A community college in New Mexico is experimenting with “microlectures”, a format that takes a full length college lecture and boils it down to the key concepts and themes running one to three minutes.
Microlectures, which are being used for undergraduate online courses, have been very popular with students and a number of colleges are considering expanding their use.
But does the format improve student learning?
The format encourages active learning, says David Penrose, a course designer for SunGard Higher Education and online-services manager for San Juan College. He developed the microlectures for San Juan. While the quantity of information that a 60-second microlecture can convey is limited, he said, it primes the student to learn from completing the assignments that follow the microlecture.
“It’s a framework for knowledge excavation,” Mr. Penrose said. “We’re going to show you where to dig, we’re going to tell you what you need to be looking for, and we’re going to oversee that process.”

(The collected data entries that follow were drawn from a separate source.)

(** * Loss functions of [src/loss.py]: a shallow embedding

    The module defines four classes over dense numeric arrays:
    [GradientLoss], [SigLoss], [Cosine_MSE] and the dispatcher [Loss].

    Modelling choices.

    - Array elements handed in by the caller are finite real numbers
      ([R]).  Arithmetic is exact: rounding and overflow are not
      represented.
    - A value computed by the tensor library may fail to be a finite
      number (logarithm of a non-positive operand, division by zero,
      square root of a negative operand).  Such a value is [None] in
      [xreal := option R]; every arithmetic operation the source applies
      afterwards keeps it non-finite, so [None] is absorbing.
    - A 4-D array of shape (batch, channels, height, width) is a nested
      list, outermost index first ([has_shape] states the four sizes; a
      nested list does not record the sizes of the axes inside an empty
      axis).  A Python slice [a[0:-2]], [a[2:]], [a[::k]] is the
      corresponding function on lists.  Operands of one shape are
      assumed where the source combines two arrays element by element;
      the library's shape errors and broadcasting are not represented.
    - The instance attributes of a class are a record; the one attribute
      the source mutates ([SigLoss.warm_up_counter]) is threaded through
      the calls explicitly.
    - A Python [dict] is a [gmap] with string keys; [raise] is the left
      injection of a sum.
    - The two loss classes of the tensor library that [Cosine_MSE]
      instantiates are modelled as the library computes them with its
      default arguments; its cosine embedding loss adds [1e-12] to each
      squared norm. *)

From Stdlib Require Import Reals Lra Lia.
From stdpp Require Import base option list gmap strings.

Open Scope R_scope.

(** ** Extended reals: finite values and the non-finite rest *)

Definition xreal : Type := option R.

Definition Rltb (x y : R) : bool := if Rlt_dec x y then true else false.
Definition Rleb (x y : R) : bool := if Rle_dec x y then true else false.
Definition Req_zero (x : R) : bool := if Req_dec_T x 0 then true else false.

Definition xlift2 (f : R -> R -> R) (a b : xreal) : xreal :=
  match a, b with
  | Some x, Some y => Some (f x y)
  | _, _ => None
  end.
(** * generate_gltf_bin.py: the cube geometry emitter

    A shallow embedding of the script that packs the four constant arrays
    of a cube mesh (positions, normals, colors, indices) with [struct.pack]
    and writes the result to [models/scene.bin].

    - Python floats are IEEE-754 binary64 values, modelled with the
      Standard Library's [spec_float] at precision 53.
    - [struct.pack('f', v)] rounds to binary32 and emits four bytes in the
      byte order of the host; [struct.pack('I', i)] emits an unsigned 32-bit
      integer the same way.  The host byte order is an explicit argument.
    - The file system and the standard output are an explicit state that the
      program threads through a small state-and-exception monad; opening,
      writing and printing can each raise. *)

From Stdlib Require Import ZArith QArith Qabs Strings.Ascii Strings.Byte Floats.SpecFloat.
From stdpp Require Import gmap strings list pretty.

Local Open Scope Z_scope.

(** ** Python floats *)

Module PyFloat.

(** binary64: 53 bits of precision, exponents below 1024. *)
Definition prec64 : Z := 53.
Definition emax64 : Z := 1024.
(** binary32: 24 bits of precision, exponents below 128. *)
Definition prec32 : Z := 24.
Definition emax32 : Z := 128.

(** An integer that fits the mantissa, as a double. *)
Definition of_Z (n : Z) : spec_float := binary_normalize prec64 emax64 n 0 false.
(** The name part by part: only the title is touched by the lower-casing. *)
Lemma dir_name_parts (title : string) (year month : Z) :
  Spec.dir_name title year month =
  str_int year +:+ "_" +:+ format_d 2 month +:+ "_"
    +:+ lower (Spec.subst_char " " "_" title).
Proof.
  unfold Spec.dir_name, str_int.
  now rewrite !lower_app, !lower_format_d.
Qed.

Lemma slug_nonempty (title : string) : title ≠ EmptyString → Spec.slug title ≠ EmptyString.
Proof. intros H. unfold Spec.slug, lower, Spec.subst_char. now do 2 apply map_chars_nonempty. Qed.

Lemma app_nonempty_r (a b : string) : b ≠ EmptyString → a +:+ b ≠ EmptyString.
Proof. destruct a; simpl; [tauto | discriminate]. Qed.

Lemma strftime_nonempty (d : datetime) : strftime_Ymd d ≠ EmptyString.
Proof. unfold strftime_Ymd. apply app_nonempty_r. discriminate. Qed.

End StringFacts.

(** ** The file system *)

Section FileSystemFacts.
Import OS.

Lemma isdir_exists (p : rpath) (s : filesystem) :
  isdir_at p s = true → exists_at p s = true.
Proof. unfold exists_at. now intros ->. Qed.

Lemma mkdir_at_ok (p : rpath) (s s' : filesystem) :
  mkdir_at p s = inr s' →
  s' = {| dirs := {[ p ]} ∪ dirs s; files := files s |} ∧ exists_at p s = false.
Proof.
  unfold mkdir_at. destruct p as [|c parent]; [discriminate|].
  destruct (exists_at (c :: parent) s) eqn:E; [discriminate|].
  destruct parent as [|c' parent'].
  - intros [= <-]. auto.
  - destruct (isdir_at _ s); [intros [= <-]; auto|].
    destruct (isfile_at _ s); discriminate.
Qed.

Lemma mkdir_at_error (p : rpath) (s : filesystem) (e : exn) :
  mkdir_at p s = inl e → is_OSError e = true.
Proof.
  unfold mkdir_at. destruct p as [|c parent]; [now intros [= <-]|].
  destruct (exists_at _ s); [now intros [= <-]|].
  destruct parent as [|c' parent']; [discriminate|].
  destruct (isdir_at _ s); [discriminate|].
  destruct (isfile_at _ s); now intros [= <-].
Qed.

Lemma mkdir_at_exists_error (p : rpath) (s : filesystem) (q : rpath) :
  mkdir_at p s = inl (FileExistsError q) → exists_at p s = true.
Proof.
  unfold mkdir_at. destruct p as [|c parent]; [discriminate|].
  destruct (exists_at _ s); [reflexivity|].
  destruct parent as [|c' parent']; [discriminate|].
  destruct (isdir_at _ s); [discriminate|].
  destruct (isfile_at _ s); discriminate.
Qed.
Lemma rep_run `{!FinishAppends P} (ops : list op) (f f' : blockFilterWriter)
    (segs : list bytes) :
  rep f segs ->
  run ops f = Some (Ok f') ->
  exists segs', rep f' segs'.
Proof.
  revert f segs. induction ops as [| o ops IH]; intros f segs R E; cbn [run] in E.
  - injection E as <-. exists segs. exact R.
  - destruct o as [key | blockOffset].
    + exact (IH _ segs (rep_addKey f segs key R) E).
    + destruct (finishBlock f blockOffset) as [[f1 | e] |] eqn:E1; try discriminate.
      rewrite finishBlock_emits in E1. injection E1 as E1.
      destruct (rep_emits _ f f1 segs R E1) as [segs1 R1].
      exact (IH f1 segs1 R1 E).
Qed.

Lemma rep_flush `{!FinishAppends P} (f f' : blockFilterWriter) (segs : list bytes) :
  rep f segs ->
  flush f = Ok f' ->
  exists segs', rep f' segs'.
Proof.
  unfold flush. intros R E. destruct (hasKeys f).
  - destruct (rep_emit f f' segs R E) as (s & R' & _). eexists. exact R'.
  - injection E as <-. exists segs. exact R.
Qed.

(** The blob of a writer that holds [segs]. *)
Lemma rep_layout (f : blockFilterWriter) (segs : list bytes) (sh : byte) :
  rep f segs -> layout (data f) (offsets f) sh = encodeBlob segs sh.
Proof. intros [-> ->]. symmetry. apply encodeBlob_layout. Qed.

End Representation.

Lemma Sorted_adjacent (l : list Z) :
  (forall i, (S i < List.length l)%nat -> nth i l 0 <= nth (S i) l 0) ->
  Sorted Z.le l.
Proof.
  induction l as [| a l IH]; intros H; [constructor |].
  constructor.
  - apply IH. intros i Hi. apply (H (S i)). cbn [List.length]. lia.
  - destruct l as [| b l]; constructor.
    apply (H 0%nat). cbn [List.length]. lia.
Qed.

Lemma boundaries_adjacent (segs : list bytes) (i : nat) :
  (S i < List.length (boundaries segs))%nat ->
  nth i (boundaries segs) 0 <= nth (S i) (boundaries segs) 0 <= len (List.concat segs).
Proof.
  rewrite length_boundaries. intros Hi.
  rewrite !nth_boundaries by lia. split.
  - apply segOffset_mono. lia.
  - apply segOffset_le_total.
Qed.

Lemma last_boundaries (segs : list bytes) :
  last (boundaries segs) 0 = len (List.concat segs).
Proof. rewrite boundaries_eq. apply last_last. Qed.

(** ** Keys are covered by segments *)

Section NoFalseNegative.

Context {P : FilterPolicy} `{!FinishAppends P} {S : NoFalseNegatives P}.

Maybe I’m wrong (always possible, if not likely), but these colleges seem to be abandoning any idea of asking students to construct their own knowledge and instead will be leading them by the nose to the “right” answers.
Which, I guess, is pretty much what we do in many schools anyway.
However, I also have one question for the Professor at the podium in the front of the hall…
If the concepts and themes contained in your lecture can be compressed down to only three minutes, was there any value in the original full-length presentation to begin with?